-- Source information --
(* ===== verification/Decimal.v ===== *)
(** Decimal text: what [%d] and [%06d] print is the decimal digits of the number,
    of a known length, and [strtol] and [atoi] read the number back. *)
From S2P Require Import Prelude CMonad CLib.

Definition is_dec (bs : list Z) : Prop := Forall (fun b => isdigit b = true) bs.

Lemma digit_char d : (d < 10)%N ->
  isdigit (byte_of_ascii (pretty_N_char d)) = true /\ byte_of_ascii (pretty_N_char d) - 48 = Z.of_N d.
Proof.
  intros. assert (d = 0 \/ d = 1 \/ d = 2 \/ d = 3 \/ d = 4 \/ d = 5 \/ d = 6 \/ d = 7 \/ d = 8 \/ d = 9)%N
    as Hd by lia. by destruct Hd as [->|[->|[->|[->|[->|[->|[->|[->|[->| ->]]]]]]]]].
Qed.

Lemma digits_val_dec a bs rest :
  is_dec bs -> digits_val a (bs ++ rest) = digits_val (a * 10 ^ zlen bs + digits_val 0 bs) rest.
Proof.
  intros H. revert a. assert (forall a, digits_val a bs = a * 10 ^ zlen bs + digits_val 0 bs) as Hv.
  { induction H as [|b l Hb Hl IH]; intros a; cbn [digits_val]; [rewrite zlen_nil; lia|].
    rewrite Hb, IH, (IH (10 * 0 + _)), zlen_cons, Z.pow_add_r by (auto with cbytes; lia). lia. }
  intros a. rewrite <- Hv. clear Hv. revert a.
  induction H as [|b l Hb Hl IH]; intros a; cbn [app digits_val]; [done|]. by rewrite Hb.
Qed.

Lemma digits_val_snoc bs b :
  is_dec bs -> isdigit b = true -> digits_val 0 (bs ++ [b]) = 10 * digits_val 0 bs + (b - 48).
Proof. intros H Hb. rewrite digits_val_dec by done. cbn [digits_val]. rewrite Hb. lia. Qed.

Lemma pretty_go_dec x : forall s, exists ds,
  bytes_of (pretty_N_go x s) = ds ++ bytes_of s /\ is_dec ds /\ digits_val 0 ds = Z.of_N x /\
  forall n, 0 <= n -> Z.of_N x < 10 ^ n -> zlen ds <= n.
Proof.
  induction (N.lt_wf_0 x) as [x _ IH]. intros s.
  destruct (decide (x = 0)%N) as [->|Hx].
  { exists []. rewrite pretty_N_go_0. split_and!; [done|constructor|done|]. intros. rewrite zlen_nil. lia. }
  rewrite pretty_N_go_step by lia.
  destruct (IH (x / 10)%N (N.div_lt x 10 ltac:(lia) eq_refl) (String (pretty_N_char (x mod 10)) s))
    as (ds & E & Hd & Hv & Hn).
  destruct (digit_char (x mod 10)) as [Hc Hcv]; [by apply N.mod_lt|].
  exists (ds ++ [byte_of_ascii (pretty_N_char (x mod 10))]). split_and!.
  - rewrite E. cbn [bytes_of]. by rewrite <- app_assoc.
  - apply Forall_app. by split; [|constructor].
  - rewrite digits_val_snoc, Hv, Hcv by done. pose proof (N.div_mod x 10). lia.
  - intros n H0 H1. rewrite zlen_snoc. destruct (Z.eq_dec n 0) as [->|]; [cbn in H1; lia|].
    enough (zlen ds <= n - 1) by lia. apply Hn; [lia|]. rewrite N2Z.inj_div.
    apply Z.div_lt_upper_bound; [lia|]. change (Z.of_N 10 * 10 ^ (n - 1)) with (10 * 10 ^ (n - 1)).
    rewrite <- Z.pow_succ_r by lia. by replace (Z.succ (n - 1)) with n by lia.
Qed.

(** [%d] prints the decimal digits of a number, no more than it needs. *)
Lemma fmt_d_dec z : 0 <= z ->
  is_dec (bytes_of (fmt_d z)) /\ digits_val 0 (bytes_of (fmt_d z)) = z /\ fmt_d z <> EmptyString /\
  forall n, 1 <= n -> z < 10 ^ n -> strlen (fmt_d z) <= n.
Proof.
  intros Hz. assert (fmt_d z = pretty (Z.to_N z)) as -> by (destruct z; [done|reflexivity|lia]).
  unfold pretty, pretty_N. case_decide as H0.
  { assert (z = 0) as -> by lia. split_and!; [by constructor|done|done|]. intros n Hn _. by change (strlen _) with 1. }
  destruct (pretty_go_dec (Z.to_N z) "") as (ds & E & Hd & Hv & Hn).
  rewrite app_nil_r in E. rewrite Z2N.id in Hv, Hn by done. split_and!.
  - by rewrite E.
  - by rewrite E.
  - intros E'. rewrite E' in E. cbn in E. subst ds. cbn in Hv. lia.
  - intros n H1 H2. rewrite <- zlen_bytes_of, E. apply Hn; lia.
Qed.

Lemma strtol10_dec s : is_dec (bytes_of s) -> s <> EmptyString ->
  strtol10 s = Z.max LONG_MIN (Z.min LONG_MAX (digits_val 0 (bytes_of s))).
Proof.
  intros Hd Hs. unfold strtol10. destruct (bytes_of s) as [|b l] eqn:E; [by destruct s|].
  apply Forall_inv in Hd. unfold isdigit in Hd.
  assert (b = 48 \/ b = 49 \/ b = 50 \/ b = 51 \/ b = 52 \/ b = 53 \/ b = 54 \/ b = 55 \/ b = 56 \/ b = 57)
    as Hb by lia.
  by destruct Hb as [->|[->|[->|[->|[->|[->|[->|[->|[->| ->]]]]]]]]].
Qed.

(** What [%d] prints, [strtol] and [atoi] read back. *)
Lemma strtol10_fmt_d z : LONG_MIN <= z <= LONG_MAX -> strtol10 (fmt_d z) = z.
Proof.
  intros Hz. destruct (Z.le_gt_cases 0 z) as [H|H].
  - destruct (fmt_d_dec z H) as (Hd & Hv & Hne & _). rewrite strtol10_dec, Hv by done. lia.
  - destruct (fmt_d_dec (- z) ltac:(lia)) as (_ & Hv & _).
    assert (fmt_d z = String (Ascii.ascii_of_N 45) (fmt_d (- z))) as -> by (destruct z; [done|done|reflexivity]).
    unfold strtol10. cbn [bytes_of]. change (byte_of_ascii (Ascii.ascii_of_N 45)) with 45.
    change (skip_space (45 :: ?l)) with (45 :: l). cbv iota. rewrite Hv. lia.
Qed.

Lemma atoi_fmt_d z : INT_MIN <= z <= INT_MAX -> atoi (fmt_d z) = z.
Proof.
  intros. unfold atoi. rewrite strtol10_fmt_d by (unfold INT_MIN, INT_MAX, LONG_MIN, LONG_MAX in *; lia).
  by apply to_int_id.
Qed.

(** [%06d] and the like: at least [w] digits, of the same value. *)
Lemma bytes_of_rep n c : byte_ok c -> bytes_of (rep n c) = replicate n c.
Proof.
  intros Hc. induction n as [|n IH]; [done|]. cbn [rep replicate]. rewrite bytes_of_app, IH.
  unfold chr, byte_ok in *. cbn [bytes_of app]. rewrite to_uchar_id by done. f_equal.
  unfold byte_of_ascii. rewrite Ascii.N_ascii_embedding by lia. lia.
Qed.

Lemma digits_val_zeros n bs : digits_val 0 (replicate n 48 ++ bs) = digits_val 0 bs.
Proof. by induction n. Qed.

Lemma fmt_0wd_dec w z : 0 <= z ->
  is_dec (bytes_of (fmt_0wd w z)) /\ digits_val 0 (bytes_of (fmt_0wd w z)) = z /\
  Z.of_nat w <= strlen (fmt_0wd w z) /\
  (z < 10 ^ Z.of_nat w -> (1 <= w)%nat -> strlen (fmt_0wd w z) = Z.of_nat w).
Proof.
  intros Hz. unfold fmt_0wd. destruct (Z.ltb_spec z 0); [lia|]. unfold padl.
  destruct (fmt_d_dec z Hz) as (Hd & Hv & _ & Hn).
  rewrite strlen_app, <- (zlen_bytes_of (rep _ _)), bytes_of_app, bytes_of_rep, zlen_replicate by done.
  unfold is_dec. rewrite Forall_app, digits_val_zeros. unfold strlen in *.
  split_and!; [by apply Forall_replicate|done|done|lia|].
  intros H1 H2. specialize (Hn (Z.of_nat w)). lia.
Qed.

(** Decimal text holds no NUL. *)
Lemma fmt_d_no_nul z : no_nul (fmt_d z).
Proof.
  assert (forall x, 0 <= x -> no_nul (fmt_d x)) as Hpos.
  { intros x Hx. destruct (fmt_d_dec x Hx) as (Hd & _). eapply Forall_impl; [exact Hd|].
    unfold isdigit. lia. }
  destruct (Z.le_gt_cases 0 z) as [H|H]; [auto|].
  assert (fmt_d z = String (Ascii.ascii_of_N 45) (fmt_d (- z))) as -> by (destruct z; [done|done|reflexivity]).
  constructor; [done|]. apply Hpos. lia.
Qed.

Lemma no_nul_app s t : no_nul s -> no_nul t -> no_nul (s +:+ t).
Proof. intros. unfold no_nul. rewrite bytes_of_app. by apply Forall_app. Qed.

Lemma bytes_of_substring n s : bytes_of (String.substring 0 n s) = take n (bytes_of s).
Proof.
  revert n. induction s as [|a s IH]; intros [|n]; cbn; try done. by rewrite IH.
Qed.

-- Exercise goal --
For each line of the listing that holds the word "true", show that line.

-- Solution below --
Definition is_dec (bs : list Z) : Prop := Forall (fun b => isdigit b = true) bs.
  isdigit (byte_of_ascii (pretty_N_char d)) = true /\ byte_of_ascii (pretty_N_char d) - 48 = Z.of_N d.
  is_dec bs -> isdigit b = true -> digits_val 0 (bs ++ [b]) = 10 * digits_val 0 bs + (b - 48).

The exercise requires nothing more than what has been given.